THIS WAS SUPPOSED TO BE THE YEAR that Lionel Sosa slowed down. Over a quarter century, the diminutive man with the dancing eyes had built a successful career by advising such clients as Coca-Cola, Sprint, Burger King, American Airlines, and Polaroid on how to reach the growing number of Latino consumers in the United States. In time, he turned his San Antonio advertising agency, Sosa, Bromley, Aguilar, Noble, and Associates, into the largest Hispanic agency in the U.S., with annual billings of more than $100 million. But Sosa had finally had enough; it was time to retire. He wanted to escape the cutthroat ad game unscathed, still a good guy even after making his millions. He would travel, spend more time with his family, and concentrate on painting, a childhood passion.

At least that was the plan. On January 1, the day his retirement was to take effect, Sosa signed on at KJS, a small ad agency founded by his wife, Kathy. And while he managed to squeeze in a vacation in the South of France, the 57-year-old has spent most of 1996 working harder than ever. He’s still trying to figure out how Anglo businesses can better market their products to Hispanic consumers, but these days he’s also teaching Hispanic entrepreneurs how to overcome their inferiority complex and market themselves to Anglos. “We see ourselves as different and second-class,” Sosa says, echoing the sentiment of his new book, The Americano Dream: How Latinos Can Achieve It in Business and in Life, which E. P. Dutton will publish sometime next year. “We may fight it, but in our heart of hearts, we truly feel that we’re not worthy. If somebody thanks us for something, we always say de nada—it’s nothing. There are dozens of phrases like that emphasizing a subservience.”

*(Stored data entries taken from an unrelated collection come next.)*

(* ===== verification/Prelude.v ===== *)
(** * Verification of exp-ant-wasm: shared prelude

    The repository is a storage network: files are self-encrypted into chunks,
    nodes store chunks that were paid for under the hash of their content, and
    clients in a browser or on a desktop upload and download them.  This library
    models the parts that decide what is stored, paid, accepted and returned, and
    proves them correct.  All paths below are under [src/].

    ** The parts, their files and their state

    Self-encryption ([self_encryption/src]).  [ChunkMath] ([utils.rs]): how a file
    is cut.  [Cipher] ([utils.rs], [encrypt.rs], [decrypt.rs], [cipher.rs]): one
    chunk under the hashes of its neighbours.  [DataMap] ([data_map.rs],
    [chunk.rs]).  [Encrypt], [Decrypt] ([lib.rs]): whole files, data maps that are
    shrunk by encrypting them again, and the search for the root map.  [RoundTrip]
    has their properties, [Ranges] ([lib.rs]) reads of a range.  [StreamDec]
    ([stream_decrypt.rs]) and [StreamEnc] ([stream_encrypt.rs]) are iterators with
    the Rust structs as records; [StreamEnc] is proved equal to [Encrypt].

    The tunnel.  [Protocol] ([ant-protocol/src/chunk.rs] and
    [ant-node/src/ant_protocol/chunk.rs]): messages.  [Tunnel]
    ([ant-protocol/src/pqc_tunnel.rs]): envelopes and the session cipher.
    [Session] ([ant-wasm/src/transport.rs], [ant-node/src/webtransport/server.rs]):
    a client end and a server end that a network connects.

    The node ([ant-node/src]).  [Storage] ([storage/lmdb.rs]): the chunk store; an
    operation is a sequence of steps between which others run, and every database
    call may fail.  [PayCache] ([payment/cache.rs]), [Metrics]
    ([payment/metrics.rs]), [Quote] ([payment/quote.rs]), [PayProof]
    ([payment/proof.rs]), [SingleNode] ([payment/single_node.rs]), [Verifier]
    ([payment/verifier.rs]).  [Handler] ([storage/handler.rs]) joins them in one
    state, [AntProtocol].  [NetFetch] ([client/chunk_protocol.rs],
    [webtransport/server.rs]): asking other nodes.  [Pricing]
    ([payment/pricing.rs]): an estimate of a node's price, over [Float64].

    The start of a node.  [NodeConfig] ([config.rs], [bin/ant-node/cli.rs]): the
    configuration as a TOML tree with its defaults, the files it is looked for in
    and the options over it.  [NodeSetup] ([node.rs]): [NodeBuilder] assembles a
    [Handler] from a configuration and the files of an earlier run.  [Devnet]
    ([devnet.rs], [bin/ant-devnet]): a network of such nodes in one process,
    started, waited for and taken down.

    The node's upgrade ([ant-node/src/upgrade], the task in [node.rs]).  [Release]
    ([monitor.rs], [rollout.rs], [release_cache.rs]): finding an upgrade and
    waiting for its turn, with [Float64] for the delay.  [Files] is a monad of
    file operations that may fail; [SelfUpgrade] ([apply.rs], [binary_cache.rs],
    [signature.rs], [mod.rs]) downloads, checks and installs over it, and
    [ReleaseKey] is the embedded key.

    The browser client.  [WasmClient] ([ant-wasm/src/client.rs], [lib.rs]).
    [EndToEnd] connects it through a session to a node.

    The native client ([ant-client/ant-core/src]).  [NetClient]
    ([data/client/chunk.rs], [cache.rs], [data/network.rs]), [NetPayment]
    ([quote.rs], [payment.rs]), [NetBatch] ([batch.rs]), [NetMerkle]
    ([merkle.rs]), [NetData] ([data.rs]), [NetFile] ([file.rs], over the file
    operations of [Files]).  [Upload] connects a payment and a put to the nodes of
    a close group.

    The node manager of the native client ([ant-client/ant-core/src/node]).
    [Supervisor] ([daemon/supervisor.rs]): node processes, a table and their
    monitor tasks.  [Host] extends the disk of [Files] with directories.
    [NodeBinary] ([binary.rs]): the cache of node binaries.  [Registry]
    ([registry.rs], [mod.rs], [config.rs], option types of [types.rs]): the file
    of nodes and the commands on it, which several processes share through a lock.
    [Daemon] ([daemon/server.rs]): the handlers of the HTTP interface over a copy
    of the registry and the supervisor; a handler is a sequence of steps between
    which others, monitors and other processes run.  [DaemonClient]
    ([daemon/client.rs], [process/detach.rs], [server::start]): finding, starting
    and stopping the daemon through its files and signals.  [Wallet] ([wallet.rs]):
    rewards addresses.  [CliUpdate] ([update.rs] and
    the [update] command of [ant-cli]), with the key in [CliKey]: the command line
    tool updates itself.

    [Hex] is the hexadecimal text that keys, addresses and checksums share.
    [Interfaces] and [Evm] are type classes for third-party code (hashes, AEAD,
    KEM, signatures, brotli, serde formats, the LRU cache, evmlib), each with a
    class of laws that states documented behaviour; [Reference] has concrete
    instances, on which the witnesses run.

    ** How the code is modelled

    Integers are [Z] with the width's wrapping, saturation or check written out.
    Fallible functions return [result], a log line is left out, an error message is
    kept as the text of its format string where its arguments do not matter.  An
    operation on [&mut self] returns the new record, and one that awaits under a
    lock is cut at the await ([stop_begin] and [stop_end] of [Supervisor]): the world
    remembers the stop that has the lock, and a handler of [Daemon] that is dropped
    there gives it back with the node still Stopping.  The clock, random numbers,
    the network, the chain and the scheduler are arguments: a completion order of
    concurrent futures is a function from rounds to indices, and theorems hold for
    all of them; a library call that may fail has a fault function.
    [Path::exists] and its kin answer [false] when the system call fails; the class
    [Stats] of [Files] says when they work, and [stats_work] that they always do.
    [drop_dir] of [Files] (a temporary directory or a spill that is removed) may fail
    and leave files behind.  Calls of a wallet that fail tell the transactions they
    have made; the log of [NetBatch] keeps every call ([wallet_calls]).

    Recursion that is not structural has fuel: [encrypt_fuel] (2n+4 for n chunks:
    each level of shrinking makes fewer chunks), 101 levels in the root map search
    as in the code, one round per peer in [put_rounds], one per future in
    [completions] and [buffer_unordered], and in [data_download] one per step of
    every fetch.  That the fuel is enough is a theorem each time
    ([encrypt_terminates], [put_stops_at_majority], [buffer_unordered_perm],
    [buffered_gets_spec]).  In [NetFile] an upload needs more than the number of
    chunks, and a download [download_fuel], one for each chunk of the root map.
    [Devnet] polls as often as its timeout allows ([stabilization_rounds_enough]).

    ** What is proved

    C1-C7: files are cut, encrypted, shrunk, found and decrypted again, as a whole,
    in ranges and in streams; every file whose data map is shrunk twice is lost (C4,
    when no chunk of level 1 opens with the keys of level 0).  C8-C10: a handshake
    agrees on keys and authenticates the server, a session implements calls.
    C11, C12: the store implements a bounded content-addressed map under every
    interleaving and failure.  C13, C14: the median node is paid, and a payment is
    accepted exactly when it should be.  C15, C16: the node's handler stores only
    what was paid for and serves what it acknowledged.  C17-C20: a node that its
    builder assembled is paid at the address that it checks, keeps its identity and
    its chunks over restarts (an existing key file is only safe while looking for it
    works), and a devnet that is ready is as configured.  C21:
    relaying.  C22, C23: what the browser client returns is verified, and it gets a
    node's file.  C24-C28, C33-C36: storing at a close group ends and is
    replicated, quotes do not depend on their order, no payment of a batch is
    repeated and none but a failed one lost, merkle proofs are accepted, uploaded files and data
    download, and a download appears at once or not at all.  C29, C30: an upgrade
    on offer is applied, and only an authentic one.  C31, C32: the supervisor's
    table is well-formed, crash loops end and stable nodes are restarted for ever.
    C37-C40: cached binaries were served whole, the registry is changed by one
    command at a time whatever fails, the daemon's copies agree with it (both lose
    nodes when looking for the registry file fails), and the
    command line tool is replaced only by signed releases.
    Beside them stand [stream_ranges_are_slices] of [StreamDec],
    [root_search_parallel_agrees] of [RoundTrip], [envelopes_round_trip] of
    [Tunnel], [new_chunk_reported_once] of [Storage], [metrics_survive_restart] of
    [Metrics], [quotes_verify] of [Quote], [only_paid_addresses_pass] of
    [Verifier], [requests_are_answered_in_kind] of [Handler], [proofs_round_trip]
    of [PayProof], [cache_confirms_only_inserted] of [PayCache],
    [prices_are_bounded] of [Pricing], [stop_signals_only_the_daemon] and
    [started_daemon_is_found] of [DaemonClient], and [saved_config_is_loaded] and [peers_come_from_the_first_source] of
    [NodeConfig].

    Lemmas without a number show what the code does not do:
    [missing_chunks_are_silent] of [StreamDec], [failed_open_breaks_session] of
    [Session], [network_fetch_relays_other_chunk] of [NetFetch],
    [shrunk_files_cannot_be_downloaded] of [WasmClient],
    [shrunk_data_cannot_be_downloaded] of [NetData], [stopped_node_comes_back],
    [old_crash_loops_go_on], [uptime_after_clean_exit] and [dropped_stop_is_final] of
    [Supervisor], [unseen_registry_is_lost] of [Registry],
    [unseen_registry_empties_the_daemon] of [Daemon], [unseen_key_is_replaced] of
    [NodeSetup], [failed_payment_is_lost] of [NetBatch], [fallback_pays_again] of
    [NetFile],
    [other_build_is_ignored] of [NodeBinary], [removed_nodes_are_inherited] of
    [Registry], [reset_forgets_a_node] of [Daemon], [stale_port_is_reported],
    [reused_pid_prevents_start] and [slow_daemon_is_started_twice] of
    [DaemonClient],
    [managers_and_nodes_agree] of [Wallet],
    [default_config_cannot_be_saved], [file_payment_is_discarded] and
    [file_address_is_ignored] of [NodeConfig], [no_address_no_node] and
    [file_address_does_not_start_a_node] of [NodeSetup],
    [default_devnet_removes_the_nodes] and [many_nodes_panic] of [Devnet].

    ** Not modelled

    The logarithm in floating point that the price formula uses, which is a
    parameter of [Pricing], as the price is of its client; the loop of a running node that waits for
    signals and routes messages ([RunningNode] of [node.rs] apart from the upgrade
    task); the manifest of a devnet and its local blockchain; the parsing of the
    command line; the daemon's socket and event stream, its foreground process
    that waits for Ctrl-C; the native client's own devnet
    ([ant-core/src/node/devnet.rs]), language bindings and tools: input and output
    around the modelled parts; Windows variants; TLS, QUIC, the peer-to-peer
    network and JavaScript glue, which are third-party code. *)

From Stdlib Require Import ZArith Lia Strings.Byte Sorting.Sorted.
From stdpp Require Import base decidable countable list strings gmap.
Lemma exp_lt m e M E : 0 < m -> M < 2 ^ 53 -> - scale <= e -> - scale <= E -> val m e <= val M E -> e < 53 + E.
Proof.
  intros Hm HM He HE Hv. unfold val in Hv.
  assert (2 ^ (e + scale) < 2 ^ (53 + (E + scale))) as Hlt.
  { rewrite (Z.pow_add_r 2 53) by lia. assert (0 < 2 ^ (E + scale)) by (apply Z.pow_pos_nonneg; lia).
    apply Z.lt_le_trans with (2 ^ 53 * 2 ^ (E + scale)); [|lia].
    apply Z.le_lt_trans with (M * 2 ^ (E + scale)); [|apply Z.mul_lt_mono_pos_r; lia].
    assert (0 < 2 ^ (e + scale)) by lia. nia. }
  apply Z.pow_lt_mono_r_iff in Hlt; lia.
Qed.

(** Division by [2 ^ 64] of a value of at most [2 ^ 64]. *)
Lemma f64_div_below x : below x (-1074) (2 ^ 52) 12 ->
  below (f64_div x (S754_finite false 4503599627370496 12)) (-3000) (2 ^ 52) (-52).
Proof.
  destruct x as [s|s| |s m e]; cbn [below]; [intros; exact I | intros [] | intros [] |].
  intros (-> & Hv & He).
  unfold f64_div, SFdiv. cbn [xorb].
  destruct (SFdiv_core_binary f64_prec f64_emax _ _ _ _) as [[q e'] l] eqn:Ec.
  unfold SFdiv_core_binary in Ec. change (Zdigits2 4503599627370496) with 53 in Ec.
  cbn [Zdigits2] in Ec. set (e0 := Z.min _ _) in Ec.
  assert (-1086 <= e0 <= -52 /\ e0 <= e - 12) as [He0 Hle].
  { destruct (digits2_pos_bounds m) as [Hlo _].
    assert (val (2 ^ (Z.pos (digits2_pos m) - 1)) e <= val (2 ^ 52) 12) as Hd.
    { etransitivity; [|exact Hv]. unfold val. apply Z.mul_le_mono_nonneg_r; lia. }
    assert (2 ^ (Z.pos (digits2_pos m) - 1 + (e + scale)) <= 2 ^ (52 + (12 + scale))) as Hp.
    { rewrite (Z.pow_add_r 2 (_ - 1)), (Z.pow_add_r 2 52) by (unfold scale; lia). exact Hd. }
    apply Z.pow_le_mono_r_iff in Hp; [|lia | unfold scale; lia].
    unfold e0, fexp, emin, f64_prec, f64_emax. lia. }
  remember (e - 12 - e0) as k eqn:Hkd in Ec.
  assert (match k with Z.pos _ => Z.shiftl (Z.pos m) k | 0 => Z.pos m | Z.neg _ => 0 end = Z.pos m * 2 ^ k) as Hk.
  { destruct k; [lia | apply Z.shiftl_mul_pow2; lia | lia]. }
  rewrite Hk in Ec. clear Hk. assert (0 <= k) as Hk0 by lia. assert (0 < 2 ^ k) by lia.
  pose proof (Z.div_mod (Z.pos m * 2 ^ k) 4503599627370496 ltac:(lia)) as Hdm.
  pose proof (Z.mod_pos_bound (Z.pos m * 2 ^ k) 4503599627370496 ltac:(lia)) as Hmod.
  unfold Z.div, Z.modulo in Hdm, Hmod.
  destruct (Z.div_eucl (Z.pos m * 2 ^ k) 4503599627370496) as [q0 r]. injection Ec as <- <- <-.
  assert (Z.pos m * 2 ^ k * 2 ^ (e0 + scale) <= 2 ^ 52 * 2 ^ scale) as Htop.
  { rewrite <- Z.mul_assoc, <- Z.pow_add_r by (unfold scale; lia).
    replace (k + (e0 + scale)) with (e + (scale - 12)) by lia.
    unfold val in Hv. replace (e + scale) with (12 + (e + (scale - 12))) in Hv by lia.
    rewrite (Z.pow_add_r 2 12), (Z.pow_add_r 2 12 scale) in Hv by (unfold scale; lia). lia. }
  assert (val (2 ^ 52) (-52) = 2 ^ scale) as Hone
    by (unfold val; rewrite <- Z.pow_add_r by (unfold scale; lia); f_equal; lia).
  assert (0 < 2 ^ (e0 + scale)) as Hpos by (apply Z.pow_pos_nonneg; unfold scale; lia).
  set (B := 2 ^ (e0 + scale)) in *. set (T := 2 ^ scale) in *.
  assert (0 <= q0) as Hq by (assert (0 < Z.pos m * 2 ^ k) by lia; nia).
  assert (val q0 e0 <= T /\ (r <> 0 -> val q0 e0 < T)) as [Hv1 Hv2] by (unfold val; fold B; split; nia).
  pose proof (binary_round_aux_below q0 e0 (new_location 4503599627370496 r) (2 ^ 52) (-52)
    Hq ltac:(lia) ltac:(unfold scale; lia) ltac:(lia) ltac:(lia) ltac:(lia)) as Hb.
  rewrite Hone in Hb. specialize (Hb Hv1).
  assert (room q0 e0 (2 ^ 52) (-52) (new_location 4503599627370496 r)) as Hroom.
  { destruct (decide (r = 0)) as [->|Hr]; [left; reflexivity | right]. rewrite Hone. split; [auto | lia]. }
  specialize (Hb Hroom).
  unfold below in *. destruct (binary_round_aux _ _ _ _ _ _); auto. intuition lia.
Qed.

Sosa learned that lesson in his earliest days growing up on San Antonio’s West Side. Both of his parents were born in Mexico and immigrated to the city as children during the Mexican Revolution. His father ran a dry-cleaning business; his mother was a housewife who pushed her four children to follow their dreams. “She always said, ‘Lionel, you are going to make it. Even though you are Mexican, you are going to succeed.’ Many of us receive such mixed messages. It was confusing. It took me a long time to work that out.”

After graduating from Lanier High School, Sosa joined the Marines, hoping upon his discharge to become an illustrator at Walt Disney Studios in Los Angeles. He was turned down for a job, however, and returned to his hometown, where he spent eight years designing neon and plastic signs before starting his own graphic design studio, Sosart. His first big break came when he won a contract to do work for HemisFair, held in San Antonio in 1968. “We received so much publicity that all the local advertising agencies began to hire us to do their graphics,” he says. Sosart subsequently won jobs with Church’s Fried Chicken and other big clients in town. By 1974 business was so good that Sosa expanded his company into an ad agency, which later merged with another San Antonio agency, Ad Works, to form a company called Ed Yardang.

Another big break came in 1978, when advisers to U.S. senator John Tower, a Republican, decided to court the Mexican American vote, which had traditionally gone Democratic. Tower hired Ed Yardang, even though, as Sosa recalls, “we didn’t know doodly about politics and we didn’t know doodly about Hispanic advertising.” Still, Tower captured 37 percent of the Hispanic vote en route to beating Democrat Bob Krueger by only one half of one percent. The victory brought a mountain of attention to Ed Yardang, and within four months the agency’s new clients included Coors, Bacardi, and Dr Pepper—all of whom wanted to target the same Hispanic market that Tower did.

In 1980 Sosa went out on his own, forming Sosa and Associates, which eventually became Sosa, Bromley. He employed the same approach he had honed at Ed Yardang for a new batch of clients. Take Western Union, which billed itself as the fastest way to send money. “In focus groups,” Sosa says, “we found out that Hispanics were using Western Union to transfer money to Latin America. That was the most important thing for them. So we said: Western Union is the way to keep the promise that you made when you came to America, the promise of a better life for yourself and for your family back home. By sending money to your family every month—Western Union helps you keep that promise.”

Today, Sosa is teaching his colleagues at KJS to take the same problem-solving approach to another level: He wants to develop a single multicultural strategy that can be applied to Latinos, African Americans, and Asian Americans all at once. “Instead of having to say, ‘Reach out and touch someone’ in the general market and then try to make it say, ‘Extend your finger and make contact’ in Spanish, find a phrase that will work for everyone in the same way.” He’s enough of a realist to know that the one-world concept is still only that—a concept. But he’ll keep at it until he nails it; retirement will just have to wait. “The six a.m. to nine p.m. days are certainly over,” he says. “But I’m able to utilize a lifetime of learning to help teach young people how to apply sound marketing strategy and principles for the purpose of growing the client’s business. And for me, that’s just too much fun.”